Салтык слушал Кынчу, покойно развалившись в кресле на корме головного насада – простоволосый, в распахнутой на груди белой рубахе, по-домашнему размягченный. Привычным, будничным стало судовое шествие. Казалось Салтыку, что самое трудное уже позади, раз благополучно перевалили через Камень.
Сражения с вогульским князем Асыкой он не боялся. Не сильней, поди, вогуличи, чем татары. А татарских воинов воевода Салтык и на Угре-реке огненным боем отгонял, и после, когда ходил со служилым царевичем Нурдовлетом в Дикое Поле, бивал неоднократно. Да и будут ли вогуличи крепко стоять за Асыку? Емелька уверял, что не будут, если их не обижать. А может, и помогать воеводам будут, если договориться со старейшинами, одарить их красным товаром…

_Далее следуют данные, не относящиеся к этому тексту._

(* ===== verification/Server.v ===== *)
(** * The server: [src/wsgi.py], [src/task_management/], [src/orchestration/]

    The event endpoints ([Wsgi]), the background tasks ([TaskManager]) and the
    dispatch of events ([Dispatch]) put together.  The threads of the requests, the
    event loop and the shutdown interleave as in [TaskManager]; here a coroutine is
    the dispatch of the event of a request, a request is answered when
    [in_background] returns to its endpoint, and what the dispatch of an event did
    is kept next to its future. *)
From stdpp Require Import functions relations.
From S2P Require Import Prelude PyStr PyJson Url Auth ApiSession Messaging Grouping CxOne Cloner Config ScmConfig Bootstrap Orchestration Dispatch System Deployment Journey Kickoff Github Gitlab Adoe Bitbucket TaskManager Wsgi Reentry.
Open Scope string_scope.
Open Scope nat_scope.
Open Scope list_scope.

(** A request whose endpoint made an orchestrator of its event. *)
Record hit : Type := Hit { h_scm : scm_key; h_request : http_request; h_event : webhook }.

(** What a request thread is doing: nothing, [in_background] before the coroutine
    is handed to the loop, or after it, with its future. *)
Inductive serving : Type :=
| Idle
| Serving (h : hit)
| Started (h : hit) (f : nat).

(** What the dispatch of an event did, and how it ended. *)
Definition run_of : Type := list (obs orch_ev orch_resp) * outcome wf_result.

Record server : Type := Server {
  sv_tm : tm;
  sv_serving : nat → serving;
  sv_submitted : list hit;                 (* the request of each future *)
  sv_runs : list (nat * run_of);           (* the futures that ended *)
  sv_answers : list (hit * nat * Z) }.     (* the responses, with their futures *)

(** The result of a future, by how its coroutine ended. *)
Definition ended (o : outcome wf_result) : coro_result :=
  match o with Ok _ => Returned | Err CancelledError => Cancelled | Err e => Raised e end.

Definition sv_bootstrap : server := Server tm_bootstrap (λ _, Idle) [] [] [].

Section server.
Context (jp : string → json → list json).
Context (json_on_ok : response → outcome json).
Context (json_loads : string → outcome json).
Context (repr : json → string).
Context (hmac_digest : string → string → string → outcome string).
Context (scan_inspector : json → outcome inspector).
Context (version : string).
Context (page_fuel : nat).
Context (b64decode : string → outcome string).
Context (clone_url_org : json → outcome string).
Context (str_set_order : list string → list string).
Context (set_order : list json → list json).
Context (remove_auth : json → outcome json).
Context (r : routes).
Context (route_match : string → string → bool).

Local Abbreviation endpoint := (webhook_endpoint jp json_on_ok json_loads repr hmac_digest
  scan_inspector version page_fuel b64decode clone_url_org str_set_order set_order remove_auth r).
Local Abbreviation dispatch := (dispatch_execute r route_match repr).

(** The endpoint of the request calls [in_background] with the dispatch of the
    event, and answers with the code when that returns. *)
Definition answers_with (h : hit) (code : Z) : Prop :=
  exec (endpoint (h_scm h) (h_request h)) [Obs (InBackground (h_event h)) (Ok tt)] (Ok code).

(** ** The steps

    A step of the server is one of [TaskManager], and four of these mean more: a
    request reaches [in_background], it hands the dispatch of its event to the
    loop, it is answered, and the dispatch of an event has run. *)
Inductive sv_step : server → server → Prop :=
| sv_reach t h code m m' sv sub runs ans :
    tm_step m m' → tm_request m t = Outside → tm_request m' t = AtSubmit →
    answers_with h code →
    sv_step (Server m sv sub runs ans) (Server m' (<[t := Serving h]> sv) sub runs ans)
| sv_submit t h f m m' sv sub runs ans :
    tm_step m m' → tm_request m t = AtSubmit → tm_request m' t = AtAddCallback f →
    sv t = Serving h →
    sv_step (Server m sv sub runs ans)
            (Server m' (<[t := Started h f]> sv) (sub ++ [h]) runs ans)
| sv_answer t h f code m m' sv sub runs ans :
    tm_step m m' → tm_request m t = AtRelease → tm_request m' t = Outside →
    sv t = Started h f → answers_with h code →
    sv_step (Server m sv sub runs ans)
            (Server m' (<[t := Idle]> sv) sub runs (ans ++ [(h, f, code)]))
| sv_finish f h cb tr o m m' sv sub runs ans :
    tm_step m m' → tm_futures m !! f = Some (Pending cb) →
    tm_futures m' !! f = Some (Finished (ended o)) →
    sub !! f = Some h → exec (dispatch (h_event h)) tr o →
    sv_step (Server m sv sub runs ans) (Server m' sv sub (runs ++ [(f, (tr, o))]) ans)
| sv_inner m m' sv sub runs ans :
    tm_step m m' → length (tm_futures m') = length (tm_futures m) →
    (∀ f r, tm_futures m' !! f = Some (Finished r) → tm_futures m !! f = Some (Finished r)) →
    (∀ t, tm_request m t = Outside ↔ tm_request m' t = Outside) →
    sv_step (Server m sv sub runs ans) (Server m' sv sub runs ans).

Definition sv_reachable (s : server) : Prop := rtc sv_step sv_bootstrap s.

(** ** What a step of the threads can be *)

(** A request thread goes on, or not, without beginning or ending anything. *)
Definition goes_on (pc pc' : request_pc) : Prop :=
  pc' = pc ∨ ∃ f, pc_future pc = Some f ∧ (pc_future pc' = Some f ∨ pc' = AtRelease).

Inductive step_kind (m m' : tm) : Prop :=
| kind_reach t :
    tm_request m t = Outside → tm_request m' = <[t := AtSubmit]> (tm_request m) →
    tm_futures m' = tm_futures m → step_kind m m'
| kind_submit t :
    tm_request m t = AtSubmit →
    tm_request m' = <[t := AtAddCallback (length (tm_futures m))]> (tm_request m) →
    tm_futures m' = tm_futures m ++ [Pending false] → step_kind m m'
| kind_answer t :
    tm_request m t = AtRelease → tm_request m' = <[t := Outside]> (tm_request m) →
    tm_futures m' = tm_futures m → step_kind m m'
| kind_finish f cb res :
    tm_futures m !! f = Some (Pending cb) → tm_request m' = tm_request m →
    tm_futures m' = <[f := Finished res]> (tm_futures m) → step_kind m m'
| kind_inner :
    length (tm_futures m') = length (tm_futures m) →
    (∀ f res, tm_futures m' !! f = Some (Finished res) ↔
              tm_futures m !! f = Some (Finished res)) →
    (∀ t, goes_on (tm_request m t) (tm_request m' t)) → step_kind m m'.

Lemma goes_on_insert (rq : nat → request_pc) t pc t' :
  goes_on (rq t) pc → goes_on (rq t') (<[t := pc]> rq t').
Proof.
  intros H. destruct (decide (t = t')) as [<-|Hne]; [by rewrite fn_lookup_insert|].
  rewrite fn_lookup_insert_ne by done. by left.
Qed.

Lemma step_kinds m m' : tm_step m m' → step_kind m m'.
Proof.
  intros Hs. destruct Hs as [| |? f ? ? ? ? ? ? ? ? Hf| | | | | | | | | | | | | |];
    try (by eapply kind_reach); try (by eapply kind_submit);
    try (by eapply kind_answer); try (by eapply kind_finish);
    apply kind_inner; simpl; try done; try (by intros; left);
    try (intros; apply goes_on_insert; right;
         match goal with H : _ = _ |- _ => rewrite H; simpl; by eauto end).
  - by rewrite length_insert.
  - intros g res. destruct (decide (f = g)) as [<-|Hne].
    + rewrite list_lookup_insert_eq by (by apply lookup_lt_Some in Hf). rewrite Hf. done.
    + by rewrite list_lookup_insert_ne.
Qed.

(** The pcs of one thread before and after a step tell which kind it is. *)
Ltac step_cases t :=
  match goal with
  | Hs : tm_step ?m ?m', H' : tm_request ?m' t = _ |- _ =>
      destruct (step_kinds m m' Hs) as [t' Ht Hrq Hfs|t' Ht Hrq Hfs|t' Ht Hrq Hfs
        |g cb' res' Hg Hrq Hfs|Hlen' Hfin Hgo];
      try (match goal with Hq : _ = <[?t' := _]> _ |- _ =>
        rewrite Hq in H'; destruct (decide (t' = t)) as [->|Hne];
        [rewrite fn_lookup_insert in H'|rewrite fn_lookup_insert_ne in H' by done] end)
  end; try congruence.

Lemma goes_on_ends pc pc' :
  goes_on pc pc' → (pc = Outside ∨ pc = AtSubmit ∨ pc = AtRelease) → pc' = pc.
Proof. by intros [->|(f & Hf & _)] [->|[->| ->]]. Qed.

Lemma kind_of_reach m m' t :
  tm_step m m' → tm_request m t = Outside → tm_request m' t = AtSubmit →
  tm_request m' = <[t := AtSubmit]> (tm_request m) ∧ tm_futures m' = tm_futures m.
Proof.
  intros Hs H H'. step_cases t; [done|].
  specialize (Hgo t). apply goes_on_ends in Hgo; [congruence|auto].
Qed.
Lemma kind_of_submit m m' t f :
  tm_step m m' → tm_request m t = AtSubmit → tm_request m' t = AtAddCallback f →
  f = length (tm_futures m) ∧ tm_request m' = <[t := AtAddCallback f]> (tm_request m) ∧
  tm_futures m' = tm_futures m ++ [Pending false].
Proof.
  intros Hs H H'. step_cases t; [by injection H' as <-|].
  specialize (Hgo t). apply goes_on_ends in Hgo; [congruence|auto].
Qed.
Lemma kind_of_answer m m' t :
  tm_step m m' → tm_request m t = AtRelease → tm_request m' t = Outside →
  tm_request m' = <[t := Outside]> (tm_request m) ∧ tm_futures m' = tm_futures m.
Proof.
  intros Hs H H'. step_cases t; [done|].
  specialize (Hgo t). apply goes_on_ends in Hgo; [congruence|auto].
Qed.
Lemma kind_of_finish m m' f cb res :
  tm_step m m' → tm_futures m !! f = Some (Pending cb) →
  tm_futures m' !! f = Some (Finished res) →
  tm_request m' = tm_request m ∧ tm_futures m' = <[f := Finished res]> (tm_futures m).
Proof.
  intros Hs H H'. destruct (step_kinds _ _ Hs) as [t Ht Hrq Hfs|t Ht Hrq Hfs|t Ht Hrq Hfs
    |g cb' res' Hg Hrq Hfs|_ Hfin _]; rewrite ?Hfs in H'; try congruence.
  - apply lookup_snoc_fut in H' as [?|[_ ?]]; congruence.
  - split; [done|]. rewrite Hfs. destruct (decide (g = f)) as [->|Hne].
    + rewrite list_lookup_insert_eq in H' by (by apply lookup_lt_Some in H). congruence.
    + rewrite list_lookup_insert_ne in H' by done. congruence.
  - apply Hfin in H'. congruence.
Qed.
Lemma kind_of_inner m m' :
  tm_step m m' → length (tm_futures m') = length (tm_futures m) →
  (∀ f res, tm_futures m' !! f = Some (Finished res) → tm_futures m !! f = Some (Finished res)) →
  (∀ t, tm_request m t = Outside ↔ tm_request m' t = Outside) →
  (∀ f res, tm_futures m' !! f = Some (Finished res) ↔
            tm_futures m !! f = Some (Finished res)) ∧
  ∀ t, goes_on (tm_request m t) (tm_request m' t).
Proof.
  intros Hs Hlen Hfin Hout. destruct (step_kinds _ _ Hs) as [t Ht Hrq Hfs|t Ht Hrq Hfs
    |t Ht Hrq Hfs|g cb' res' Hg Hrq Hfs|_ ? ?]; [| | | |done]; exfalso.
  - apply (Hout t) in Ht. rewrite Hrq, fn_lookup_insert in Ht. done.
  - rewrite Hfs, length_app in Hlen. simpl in Hlen. lia.
  - assert (tm_request m t = Outside) as ?; [|congruence].
    apply Hout. by rewrite Hrq, fn_lookup_insert.
  - assert (tm_futures m !! g = Some (Finished res')) as ?; [|congruence].
    apply Hfin. rewrite Hfs. apply list_lookup_insert_eq. by apply lookup_lt_Some in Hg.
Qed.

Затем и послан был вперед Емелька-Емельдаш, чтобы везде говорил старейшинам: не с войной идет судовая рать, предлагает государь Иван Васильевич людям защиту и милость свою, а ясак будет легкий…
Получился ли у Емельки-Емельдаша мир со старейшинами, пока что неизвестно. Вот доплывет судовая рать до первого селения, видно будет. Сомнения иногда тревожили Салтыка, а вообще-то он Емельдашу верил. Не должен слукавить Емельдаш, лютый враг он князю Асыке. Но сомнений своих Салтык не являл, наоборот, говорил о Емельдаше только хорошее, вроде бы поручался за него. Князь Федор Курбский даже съязвил как-то: «Хвалишь ты Емельку, словно родича!» На что Салтык ответил не задумываясь: «Все мы в государевом деле родичи!» Ответил так и пожалел потом: обиделся князь, понял так, будто Салтык его с вогуличем уравнивает. А обижать князя не стоило, только-только налаживалось между ними хрупкое взаиморасположение. К слову сказать, недолго князь Федор хранил обиду, опять помягчел к Салтыку. И у Салтыка от сердца отлегло, спокойно стало…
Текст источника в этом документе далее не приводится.